* **WHAT NEEDS TO BE DONE**
Print nothing except the lines of the listing below from the line with "er_usage : UsageFold;" to the line with "kc_roster : option (list string);", each exactly as written, both ends included.
··········
(** The row as the hide leaves it, given the baselines it read. *)
Definition hidden_row (ctx : ApplyContext) (r : Recommendation) (baseline : option LatencySample)
    (before : option FailedOpsWindow) (row : Recommendation) : Recommendation :=
  set_state HIDDEN (set_hide
    {| hiddenAt := Some (ac_now ctx); observeDays := Some (days (observe_window ctx r));
       observeReason := reason (observe_window ctx r);
       baselineReadOps := ls_ops <$> baseline; baselineReadLatency := ls_latencyMicros <$> baseline;
       baselineFailedOps := suspect <$> before; baselineFailedReachMs := fw_reachMs <$> before |} row).

(** What a turn of the loop does, case by case. *)
Inductive turn (ctx : ApplyContext) (watches : Watches) (withdrawn : list nat) (r : Recommendation) (s : Store Live)
    : Store Live -> ApplyOutcome -> Prop :=
  | turn_skipped : passed_over ctx watches withdrawn r = true -> turn ctx watches withdrawn r s s Skipped
  | turn_sent_back s' check :
      passed_over ctx watches withdrawn r = false -> (preflightLive r s).2 = inr check -> safe check = false ->
      recs s' = update_where (rec_id r) (set_state PROPOSED) (recs s) -> live s' = live s ->
      turn ctx watches withdrawn r s s' SentBack
  | turn_hid s' check baseline before text :
      passed_over ctx watches withdrawn r = false -> (preflightLive r s).2 = inr check -> safe check = true ->
      recs s' = update_where (rec_id r) (hidden_row ctx r baseline before) (recs s) ->
      is_some baseline = ac_canHide ctx ->
      (if ac_canHide ctx
       then hide (live s) (rec_database r) (rec_collection r) (rec_indexName r) = (live s', inr tt)
       else live s' = live s) ->
      head (actions s') = Some {| act_rec := rec_id r; act_kind := HIDE; act_result := text;
                                  rollbackToken := spec_token <$> pf_spec check |} ->
      tail (actions s') = actions s ->
      turn ctx watches withdrawn r s s' Hid
  | turn_failed s' e :
      passed_over ctx watches withdrawn r = false -> recs s' = recs s ->
      (live s' = live s \/
       (exists e', hide (live s) (rec_database r) (rec_collection r) (rec_indexName r) = (live s', inl e')) \/
       (exists l, hide (live s) (rec_database r) (rec_collection r) (rec_indexName r) = (l, inr tt) /\
          live s' = (unhide l (rec_database r) (rec_collection r) (rec_indexName r)).1)) ->
      turn ctx watches withdrawn r s s' (HideFailed e).
(** Cancel a drop while its index is hidden.  [cooldownDays] is the owner's answer:
    not given, or a number of days, or never. *)
Definition unhideRecommendation (ctx : OwnerContext) (id : nat) (cooldownDays : option (option Z))
    : pass Live (Refusal + Recommendation) :=
  owned ← ownedBy ctx id;
  match owned with
  | None => mret (inl no_recommendation)
  | Some r =>
    if negb (bool_decide (state r = HIDDEN))
    then mret (inl (CONFLICT "only a hidden index can be un-hidden"))
    else if oc_readOnly ctx then mret (inl (CONFLICT "cluster is read-only"))
    else
      (if oc_canHide ctx
       then write (fun l => unhide l (rec_database r) (rec_collection r) (rec_indexName r)) else mret tt);;
      let parkFor := cooldownDays ??
        Some (proposedVetoDays (observeDays (hide_columns r) ?? DEFAULT_OBSERVE_DAYS)) in
      until ← veto r "drop cancelled by an owner" parkFor (oc_now ctx);
      updated ← setState (rec_id r) (fun row => set_state REJECTED (set_rationale
        (rationale r +:+ " — cancelled by an owner; " +:+
          match until with None => "not to be re-proposed" | Some t => "not re-proposed until " +:+ iso_day t end)
        (set_hide {| hiddenAt := None; observeDays := None; observeReason := None; baselineReadOps := None;
           baselineReadLatency := None; baselineFailedOps := baselineFailedOps (hide_columns row);
           baselineFailedReachMs := baselineFailedReachMs (hide_columns row) |} row)));
      match updated with
      | None => mret (inl no_recommendation)
      | Some updated =>
          insert_action (rec_id r) HIDE
            match until with
            | None => "un-hidden on request; parked indefinitely"
            | Some t => "un-hidden on request; cooling down until " +:+ iso_day t
            end None;;
          mret (inr updated)
      end
  end.

(** Days already served, at least one. *)
Definition servedDays (now hiddenAt : Z) : Z :=
  Z.max 1 (Math_ceil (inject_Z (now - hiddenAt) / inject_Z DAY_MS)).

Definition shortened (days : Z) (r : Recommendation) : Recommendation :=
  set_hide
    {| hiddenAt := hiddenAt (hide_columns r); observeDays := Some days;
       observeReason := Some ("shortened to " +:+ show days +:+ " day(s) by an owner");
       baselineReadOps := baselineReadOps (hide_columns r);
       baselineReadLatency := baselineReadLatency (hide_columns r);
       baselineFailedOps := baselineFailedOps (hide_columns r);
       baselineFailedReachMs := baselineFailedReachMs (hide_columns r) |} r.

Definition shortenObserveWindow (ctx : OwnerContext) (id : nat) (days : option Z)
    : pass Live (Refusal + Recommendation) :=
  owned ← ownedBy ctx id;
  match owned with
  | None => mret (inl no_recommendation)
  | Some r =>
    match bool_decide (state r = HIDDEN), hiddenAt (hide_columns r) with
    | true, Some hidden =>
      let current := observeDays (hide_columns r) ?? (oc_observeWindowDays ctx ?? DEFAULT_OBSERVE_DAYS) in
      let served := servedDays (oc_now ctx) hidden in
      let wanted := days ?? served in
      if current <=? wanted then
        mret (inl (BAD_REQUEST ("this drop is already observing for " +:+ show current +:+
          " day(s) — a window can be shortened here, never lengthened")))
      else if wanted <? served then
        mret (inl (BAD_REQUEST ("this index has been hidden for " +:+ show served +:+
          " day(s); the window cannot be shortened below what it has already observed")))
      else
        updated ← setState (rec_id r) (shortened wanted);
        match updated with
        | None => mret (inl no_recommendation)
        | Some updated =>
            insert_action (rec_id r) HIDE ("observe window shortened from " +:+ show current +:+ " to " +:+
              show wanted +:+ " day(s) on request") None;;
            mret (inr updated)
        end
    | _, _ => mret (inl (CONFLICT "only a hidden index has an observe window"))
    end
  end.
End owner.

#[global] Arguments guard_claims : simpl never.

(** ** Lemmas *)

(** What a rebuild can give back: ordered keys, no field twice, and nothing the
    options of a build do not carry. *)
Definition rebuildable (spec : IndexSpec) : Prop :=
  keys spec <> [] /\ Forall (fun k => is_ordered (direction k) = true) (keys spec) /\
  NoDup (field <$> keys spec) /\ ttl spec = false /\ isShardKey spec = false /\
  partial spec = is_some (partialFilter spec) /\ include spec <> Some [].

Definition rebuilt_key (k : string * SortDirection) : IndexKey :=
  {| field := k.1; direction := Ordered k.2 |}.

Lemma rebuild_loop_ordered ks : forall built,
  Forall (fun k => is_ordered (direction k) = true) ks -> NoDup (built.*1 ++ (field <$> ks)) ->
  exists more, rebuild_loop ks built = Some (built ++ more) /\ rebuilt_key <$> more = ks.
Proof.
  induction ks as [|[f d] ks IH]; intros built Ho Hnd; [exists []; by rewrite app_nil_r|].
  apply Forall_cons in Ho as [Hd Ho]. destruct d as [d| | | |]; try done. simpl.
  csimpl in Hnd. pose proof Hnd as (Hb & Hdis & _)%NoDup_app.
  rewrite set_key_new by (intros Hin; by eapply Hdis; [|left]).
  destruct (IH (built ++ [(f, d)])) as (more & -> & Hmore); [done| |].
  { rewrite fmap_app, <- app_assoc. done. }
  exists ((f, d) :: more). rewrite <- app_assoc. csimpl. by rewrite Hmore.
Qed.

Lemma rebuilt_spec spec : rebuildable spec ->
  exists ks options, rebuilt (serializeSpec spec) = Some (ks, options) /\ co_name options = name spec /\
    created_spec ks options = set_hidden false spec.
Proof.
  intros (Hne & Ho & Hnd & Ht & Hsh & Hp & Hi). unfold rebuilt. rewrite storedSpec_roundtrip. simpl.
  destruct (rebuild_loop_ordered (keys spec) [] Ho Hnd) as (ks & E & Hks). unfold rebuildKeys. simpl. rewrite E. simpl.
  destruct spec as [n keys u t p pf sp h sh co inc]. simpl in *. destruct keys as [|k keys]; [done|].
  do 2 eexists. split; [reflexivity|]. split; [done|].
  unfold created_spec, set_hidden, rebuildOptions. simpl. subst t sh p.
  assert (Hinc : stored_include (stored_include inc) = inc) by (by destruct inc as [[|]|]).
  rewrite Hinc. f_equal. rewrite <- Hks. apply list_fmap_ext. by intros _ [f d] _.
Qed.

(** A special key type cannot be rebuilt. *)
Lemma rebuilt_special spec :
  existsb (fun k => negb (is_ordered (direction k))) (keys spec) = true -> rebuilt (serializeSpec spec) = None.
Proof.
  intros Hx. unfold rebuilt. rewrite storedSpec_roundtrip. simpl. unfold rebuildKeys. simpl.
  enough (forall built, rebuild_loop (keys spec) built = None) as -> by done.
  induction (keys spec) as [|k ks IH]; intros built; [done|]. simpl in *.
  destruct (direction k); simpl in *; auto.
Qed.


Lemma find_row_spec rows id r : find_row rows id = Some r -> r ∈ rows /\ rec_id r = id.
Proof. by intros [? ?%Nat.eqb_eq]%find_elem. Qed.

Lemma find_row_unique rows r : NoDup (rec_id <$> rows) -> r ∈ rows -> find_row rows (rec_id r) = Some r.
Proof.
  intros Hnd Hr. unfold find_row. destruct (List.find _ rows) as [x|] eqn:E.
  - apply find_elem in E as [Hx Hid%Nat.eqb_eq]. f_equal. by eapply NoDup_id_inj.
  - pose proof (List.find_none _ _ E r) as Hn. simpl in Hn. rewrite Nat.eqb_refl in Hn.
    discriminate Hn. by apply list_elem_of_In.
Qed.

Lemma find_row_update rows id f r :
  (forall row, rec_id (f row) = rec_id row) -> find_row rows id = Some r ->
  find_row (update_where id f rows) id = Some (f r).
Proof.
  intros Hf. unfold find_row, update_where. induction rows as [|x rows IH]; [done|]. csimpl.
  destruct (Nat.eqb_spec (rec_id x) id) as [E|E].
  - intros [= ->]. rewrite Hf, E, Nat.eqb_refl. done.
  - destruct (Nat.eqb_spec (rec_id x) id); [done|]. apply IH.
Qed.

(** The days served reach to now. *)
Lemma served_covers now hiddenAt : now - hiddenAt <= servedDays now hiddenAt * DAY_MS.
Proof.
  unfold servedDays, Math_ceil.
  assert (Hq : (inject_Z (now - hiddenAt) / inject_Z DAY_MS <= inject_Z (Qceiling (inject_Z (now - hiddenAt) / inject_Z DAY_MS)))%Q)
    by apply Qle_ceiling.
  set (q := Qceiling _) in *. apply (Qmult_le_compat_r _ _ (inject_Z DAY_MS)) in Hq; [|done].
  rewrite Qmult_comm, Qmult_div_r in Hq by done. rewrite <- inject_Z_mult, <- Zle_Qle in Hq.
  unfold DAY_MS in *. lia.
Qed.

Section owner_lemmas.
Context {Live : Type} `{EngineSession Live}.

Lemma guard_claims_same id f (s : Store Live) : (guard_claims id f s).1 = s.
Proof. unfold guard_claims, mbind, pass_bind, get. by destruct (bool_decide _). Qed.

(** An undo that goes through. *)
Lemma rollback_run ctx r (s : Store Live) token ks options l' out :
  oc_owns ctx = true -> oc_readOnly ctx = false ->
  find_row (recs s) (rec_id r) = Some r -> state r = DROPPED ->
  drop_token (actions s) (rec_id r) = Some token -> rebuilt token = Some (ks, options) ->
  create (live s) (rec_database r) (rec_collection r) ks options = (l', inr out) ->
  exists s', rollback ctx (rec_id r) s = (s', inr (inr (set_state ROLLED_BACK r))) /\ live s' = l' /\
    recs s' = update_where (rec_id r) (set_state ROLLED_BACK) (recs s) /\
    roi s' = {| roi_rec := Some (rec_id r); freedBytes := - f_estimatedBytesSaved (finding r);
                indexCountDelta := -1 |} :: roi s /\
    cooldowns s' = (recordManualVeto (cooldowns s)
      {| cd_database := rec_database r; cd_collection := rec_collection r; cd_indexName := rec_indexName r |}
      (Some (proposedVetoDays (observeDays (hide_columns r) ?? DEFAULT_OBSERVE_DAYS)))
      "drop undone by an owner" (oc_now ctx)).1.
Proof.
  intros Ho Hro Hf Hs Ht Hb Hc.
  unfold rollback, ownedBy, mbind, pass_bind, get. rewrite Ho. simpl. rewrite Hf, bool_decide_true by done. simpl.
  rewrite Ht, Hb, Hro. unfold write. rewrite Hc. unfold insert_roi, veto, setState, insert_action, mbind, pass_bind.
  cbn -[recordManualVeto find_row].
  rewrite (find_row_update (recs s) (rec_id r) (set_state ROLLED_BACK) r) by done.
  eexists. split_and!; reflexivity.
Qed.

(** A refused undo changes nothing. *)
Lemma rollback_unreadable ctx r (s : Store Live) token :
  oc_owns ctx = true -> find_row (recs s) (rec_id r) = Some r -> state r = DROPPED ->
  drop_token (actions s) (rec_id r) = Some token -> rebuilt token = None ->
  rollback ctx (rec_id r) s = (s, inr (inl (CONFLICT "stored spec cannot be rebuilt automatically"))).
Proof.
  intros Ho Hf Hs Ht Hb. unfold rollback, ownedBy, mbind, pass_bind, get. rewrite Ho. simpl.
  rewrite Hf, bool_decide_true by done. simpl. by rewrite Ht, Hb.
Qed.

(** *** What an owner's act keeps of the rows *)

Lemma keyed_veto r reason days now : preserves well_keyed (veto (Live := Live) r reason days now).
Proof. intros s Hs. exact Hs. Qed.
Lemma row_veto x r reason days now : preserves (has_row x) (veto (Live := Live) r reason days now).
Proof. intros s Hs. exact Hs. Qed.
#[local] Hint Resolve keyed_veto row_veto : passes.

Lemma keyed_approve ctx id : preserves well_keyed (approve (Live := Live) ctx id).
Proof. unfold approve, guard_claims, ownedBy, setState. preserve. Qed.
Lemma keyed_rollback ctx id : preserves well_keyed (rollback (Live := Live) ctx id).
Proof. unfold rollback, ownedBy, setState. preserve. Qed.
Lemma keyed_unhide ctx id days : preserves well_keyed (unhideRecommendation (Live := Live) ctx id days).
Proof. unfold unhideRecommendation, ownedBy, setState. preserve. Qed.
Lemma keyed_shorten ctx id days : preserves well_keyed (shortenObserveWindow (Live := Live) ctx id days).
Proof. unfold shortenObserveWindow, ownedBy, setState, shortened. preserve. Qed.
End owner_lemmas.

(** ** Theorems *)

Section owner_theorems.
Context {Live : Type} `{EngineSession Live}.
(* ===== verification/ClassifyJob.v ===== *)
(** The pass that proposes drops.  Models [apps/api/src/jobs/classify.ts] and the
    guards of [apps/api/src/jobs/watched.ts].  The evidence of
    the stored history ([usageEvidence], [collectionEvidence]) is an argument of
    the pass; the instants it asks the clock for are one. *)
From S2P Require Import Prelude EngineTypes Runs Classify Redundancy Score Recommend Silence.
From S2P Require Import Observed Activity Observe StoredSpec Cooldowns Store Memory.

(** ** The guards *)

Definition watchKey (database collection indexName : string) : string :=
  database +:+ nul_char +:+ collection +:+ nul_char +:+ indexName.

Definition row_key (r : Recommendation) : string :=
  watchKey (rec_database r) (rec_collection r) (rec_indexName r).

(** Indexes the engine built and is still judging. *)
Definition stillWatched (observeDays now : Z) (r : Recommendation) : bool :=
  bool_decide (state r = APPROVED) || is_some (baselineWriteOps (build_columns r)) ||
  match bc_builtAt (build_columns r) with
  | Some built => now - built <? observeDays * DAY_MS
  | None => false
  end.
Definition watchedIndexKeys (rows : list Recommendation) (observeDays now : Z) : list string :=
  row_key <$> List.filter (fun r =>
    bool_decide (rec_type r ∈ BUILD_TYPES) && bool_decide (state r ∈ [APPROVED; ACTIVE]) &&
    stillWatched observeDays now r) rows.

(** Indexes with a drop already on the way. *)
Definition pendingRemovalKeys (rows : list Recommendation) : list string :=
  row_key <$> List.filter (fun r =>
    bool_decide (rec_type r ∈ DROP_TYPES) && bool_decide (state r ∈ [PROPOSED; APPROVED; HIDDEN])) rows.

(** Indexes with a live row the caller's own sweep does not clear. *)
Definition swept (source : RecommendationSource) (r : Recommendation) : bool :=
  bool_decide (state r = PROPOSED) && bool_decide (f_source (finding r) = source).
Definition standingRecommendationKeys (rows : list Recommendation) (types : list RecommendationType)
    (ownSource : RecommendationSource) : list string :=
  row_key <$> List.filter (fun r =>
    bool_decide (rec_type r ∈ types) && is_live r && negb (swept ownSource r)) rows.

(** ** What a pass reads *)

Record EvidenceRow := {
  er_database : string;
  er_collection : string;
  er_indexName : string;
  er_spec : json;
  er_usage : UsageFold;
  er_sizeBytes : Z;
  er_memberCount : Z;
  er_hinted : bool;
}.

Record CollectionEvidence := { activity : ActivityFold; observation : ObservationFold }.
Definition NO_EVIDENCE : CollectionEvidence :=
  {| activity := {| activeMs := 0; measurable := false |};
     observation := {| hasHistory := false; elapsedMs := 0; drawableMs := 0 |} |}.

Record ClassifyContext := {
  kc_rows : list EvidenceRow;
  kc_evidence : string -> string -> option CollectionEvidence;
  kc_roster : option (list string);
  kc_observeWindowDays : option Z;
  kc_now : Z;
}.

(** Copies of an index, off the roster's roles. *)
Definition indexCopies (roster : option (list string)) : option Z :=
  nodes ← roster;
  let dataBearing := Z.of_nat (length (List.filter (fun role => negb (String.eqb role "mongos")) nodes)) in
  if 0 <? dataBearing then Some dataBearing else None.

Record Entry := { en_database : string; en_collection : string; byIndex : list (string * EvidenceRow) }.

Definition add_evidence (acc : list (string * Entry)) (row : EvidenceRow) : list (string * Entry) :=
  let key := er_database row +:+ nul_char +:+ er_collection row in
  let entry := map_get key acc ??
    {| en_database := er_database row; en_collection := er_collection row; byIndex := [] |} in
  map_put key {| en_database := en_database entry; en_collection := en_collection entry;
                 byIndex := map_put (er_indexName row) row (byIndex entry) |} acc.
Definition byCollection (rows : list EvidenceRow) : list Entry :=
  snd <$> fold_left add_evidence rows [].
··········
* **ANSWER FOR THIS EXERCISE**
  er_usage : UsageFold;
  er_sizeBytes : Z;
  er_memberCount : Z;
  er_hinted : bool;
}.

Record CollectionEvidence := { activity : ActivityFold; observation : ObservationFold }.
Definition NO_EVIDENCE : CollectionEvidence :=
  {| activity := {| activeMs := 0; measurable := false |};
     observation := {| hasHistory := false; elapsedMs := 0; drawableMs := 0 |} |}.

Record ClassifyContext := {
  kc_rows : list EvidenceRow;
  kc_evidence : string -> string -> option CollectionEvidence;
  kc_roster : option (list string);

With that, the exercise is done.